Speaking instead of the other side of the medal of "second youth", we must focus on the elderly "consumers", i.e. those who, after a lifetime spent working, having accrued the much-desired pension decide to take full advantage of their free time. Here the so-called Silver Tourism plays a dominant role: all the trends show a steady growth of the over-50s regarding the proportion of those who undertake tourist trips, but also more generally of those who actively employ leisure time. Specifically, the Commission is talking about 140 million tourists over 60 expected in Europe in 2030, four times as many as in 2010; most will come from Asia, then Europe, North and South America. A significant increase, considering that in 2013 alone 76 million over 65s traveled, almost half of the total, while more than 80% of tourists over 50 consider that at least up to 75 will make trips.

Therefore, some features have been identified that differentiate the experiences sought by this slice of the population from others: luxury travel, cruises, visits to family or friends, stays in spas and beauty farms, cultural travel and medical tourism. What many players in this market segment lack is the idea of a commercial offer built on those needs, rather than simply relying on marketing campaigns that wink at this population.

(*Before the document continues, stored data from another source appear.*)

(** C8.  [get_prepared_images] keeps no state between calls and is
    determined by its arguments.  In any sequence of calls on one store, two
    calls with the same task and the same reference to an image set whose
    value is [imgs] end in the same way, the way the function ends on the
    value [imgs]: with the same error, or with the same scale and with
    references to two different new objects that hold the same image set.
    No call writes to an object that existed before it: the input image set
    and every other object of the initial store are at the end what they
    were at the start. *)
Theorem get_prepared_images_deterministic `{FloatModel} `{FilterFactory}
    (task : SegTask) (images : loc) (imgs : ImageSet)
    (before between : list (SegTask * loc)) (h : store) :
  Store.image_set_at h images = Some imgs →
  let calls := before ++ (task, images) :: between ++ [(task, images)] in
  let results := (Store.session calls h).1 in
  let h' := (Store.session calls h).2 in
  ∃ r1 r2,
    results !! length before = Some r1
    ∧ results !! (length before + S (length between))%nat = Some r2
    ∧ match get_prepared_images task imgs with
      | Raise e => r1 = Raise e ∧ r2 = Raise e
      | Ok (out, scale) =>
          ∃ l1 l2 : loc,
            r1 = Ok (l1, scale) ∧ r2 = Ok (l2, scale)
            ∧ l1 ≠ l2 ∧ (length h ≤ l1)%nat ∧ (length h ≤ l2)%nat
            ∧ Store.image_set_at h' l1 = Some out
            ∧ Store.image_set_at h' l2 = Some out
      end
    ∧ Store.image_set_at h' images = Some imgs
    ∧ take (length h) h' = h.
Proof.
  intros Himages calls results h'. unfold results, h', calls. clear results h' calls.
  rewrite session_app.
  pose proof (session_frame before h) as Fb. pose proof (session_length before h) as Lb.
  destruct (Store.session before h) as [rs_b hb]. simpl in Fb, Lb.
  change (Store.session ((task, images) :: between ++ [(task, images)]) hb)
    with (let '(r, h1) := Store.get_prepared_images task images hb in
          let '(rs, h2) := Store.session (between ++ [(task, images)]) h1 in
          (r :: rs, h2)).
  pose proof (image_set_at_extends _ _ _ _ Fb Himages) as Hb.
  pose proof (get_prepared_images_refines task images imgs hb Hb) as R1.
  pose proof (get_prepared_images_frame task images hb) as F1.
  destruct (Store.get_prepared_images task images hb) as [r1 h1]. simpl in R1, F1.
  rewrite session_app.
  pose proof (session_frame between h1) as Fm. pose proof (session_length between h1) as Lm.
  destruct (Store.session between h1) as [rs_m hm]. simpl in Fm, Lm.
  change (Store.session [(task, images)] hm)
    with (let '(r, h2) := Store.get_prepared_images task images hm in (r :: [], h2)).
  pose proof (store_extends_trans _ _ _ Fb F1) as Fb1.
  pose proof (store_extends_trans _ _ _ Fb1 Fm) as Fbm.
  pose proof (image_set_at_extends _ _ _ _ Fbm Himages) as Hm.
  pose proof (get_prepared_images_refines task images imgs hm Hm) as R2.
  pose proof (get_prepared_images_frame task images hm) as F2.
  destruct (Store.get_prepared_images task images hm) as [r2 h2]. simpl in R2, F2.
  pose proof (store_extends_trans _ _ _ Fbm F2) as Fb2.
  simpl. exists r1, r2. split; [|split; [|split; [|split]]].
  - rewrite lookup_app_r by lia. by rewrite Lb, Nat.sub_diag.
  - rewrite lookup_app_r by lia. rewrite Lb.
    replace (length before + S (length between) - length before)%nat
      with (S (length between)) by lia.
    simpl. rewrite lookup_app_r by lia. by rewrite Lm, Nat.sub_diag.
  - destruct (get_prepared_images task imgs) as [[out scale]|e]; [|done].
    destruct R1 as [-> Hout1], R2 as [-> Hout2].
    pose proof Hout1 as (? & Hl1%lookup_lt_Some & _)%image_set_at_Some.
    pose proof (store_extends_length _ _ Fb). pose proof (store_extends_length _ _ Fm).
    pose proof (store_extends_length _ _ F1).
    exists (length hb), (length hm). repeat split; try done; try lia.
    exact (image_set_at_extends _ _ _ _ F2 (image_set_at_extends _ _ _ _ Fm Hout1)).
  - exact (image_set_at_extends _ _ _ _ Fb2 Himages).
  - done.
Qed.
Lemma build_covers (md : Mode) rows :
  exists repo,
    build_repository U md rows = Ok repo
    /\ (forall rec, rec ∈ records repo ->
          (Engine.id rec, Engine.full_name rec) ∈ rows
          /\ Engine.normalized_name rec = Matching.normalize U (Engine.full_name rec)
          /\ Engine.normalized_name rec <> [])
    /\ (forall row, row ∈ rows -> Matching.normalize U (snd row) <> [] ->
          exists rec, rec ∈ records repo
            /\ Engine.normalized_name rec = Matching.normalize U (snd row)
            /\ Engine.id rec <= fst row)
    /\ mode (_LAST_STATS repo) = md
    /\ sot_rows (_LAST_STATS repo) = len rows
    /\ search_rows (_LAST_STATS repo) = len (records repo)
    /\ search_rows (_LAST_STATS repo) <= sot_rows (_LAST_STATS repo)
    /\ (0 <= dedupe_ratio (_LAST_STATS repo) <= 1)%Q.
Proof.
  destruct md; [by apply one_to_one_covers..|apply dedupe_covers].
Qed.

(** X24: in every mode the repository is built without error; each of
    its records stands for a row of the data set, under the normalized
    form of its own name, which is not empty; each row with a non-empty
    normalized name is covered by a record of that normalized name whose
    id is not greater; and the statistics count the rows and the records,
    with a ratio between 0 and 1. *)
Theorem repository_covers_rows (md : Mode) rows :
  exists repo,
    build_repository U md rows = Ok repo
    /\ (forall rec, rec ∈ records repo ->
          (Engine.id rec, Engine.full_name rec) ∈ rows
          /\ Engine.normalized_name rec = Matching.normalize U (Engine.full_name rec)
          /\ Engine.normalized_name rec <> [])
    /\ (forall row, row ∈ rows -> Matching.normalize U (snd row) <> [] ->
          exists rec, rec ∈ records repo
            /\ Engine.normalized_name rec = Matching.normalize U (snd row)
            /\ Engine.id rec <= fst row)
    /\ mode (_LAST_STATS repo) = md
    /\ sot_rows (_LAST_STATS repo) = len rows
    /\ search_rows (_LAST_STATS repo) = len (records repo)
    /\ search_rows (_LAST_STATS repo) <= sot_rows (_LAST_STATS repo)
    /\ (0 <= dedupe_ratio (_LAST_STATS repo) <= 1)%Q.
Proof. apply build_covers. Qed.
Lemma cons_at_some (m m' : list Z) (p a b : Z) :
  Rt.cons_at m p a b = Some m' ->
  0 <= p /\ p + 16 <= Z.of_nat (List.length m) /\
  List.length m' = List.length m /\
  firstn 8 (skipn (Z.to_nat p) m') = Rt.le_bytes 8 a /\
  firstn 8 (skipn (Z.to_nat (p + 8)) m') = Rt.le_bytes 8 b.
Proof.
  unfold Rt.cons_at.
  destruct (Rt.store_bytes m p (Rt.le_bytes 8 a)) as [m1|] eqn:E1; [|discriminate].
  intro E2.
  apply store_bytes_some in E1 as (Hp & Hl1 & ->).
  apply store_bytes_some in E2 as (_ & Hl2 & ->).
  rewrite le_bytes_length in Hl1, Hl2.
  assert (List.length (stored m (Z.to_nat p) (Rt.le_bytes 8 a)) = List.length m) as L1
    by (apply stored_length; rewrite le_bytes_length; lia).
  rewrite L1 in Hl2.
  assert (Z.to_nat (p + 8) + List.length (Rt.le_bytes 8 b) <=
          List.length (stored m (Z.to_nat p) (Rt.le_bytes 8 a)))%nat as B2
    by (rewrite le_bytes_length, L1; lia).
  split; [exact Hp|]. split; [lia|].
  split; [rewrite stored_length by exact B2; exact L1|].
  split.
  - transitivity (firstn (List.length (Rt.le_bytes 8 a))
                    (skipn (Z.to_nat p) (stored m (Z.to_nat p) (Rt.le_bytes 8 a)))).
    2: apply window_stored; rewrite le_bytes_length; lia.
    rewrite le_bytes_length. apply window_eq.
    + rewrite stored_length by exact B2. reflexivity.
    + intros i Hi.
      rewrite stored_nth by exact B2.
      destruct (Nat.ltb_spec i (Z.to_nat (p + 8))); [reflexivity|lia].
  - rewrite <- (le_bytes_length 8 b) at 1. apply window_stored. exact B2.
Qed.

In general, the European Commission is working on a roadmap on Silver Tourism that helps companies seize the opportunity for growth: these involve responding to the needs of better infrastructure, accessible transport – especially straddling national borders – age-friendly hotels and inclusive technological solutions, or even just the inclusion of specific medical assistance in travel packages.

In conclusion, the much-feared challenge of ageing is increasingly becoming the subject of an all-encompassing and strategic vision, which sees it more as an opportunity through the involvement of technological and social innovations. A vision that, to paraphrase those who look to the future certainly did not fail, did not care about the next elections but of the next generations.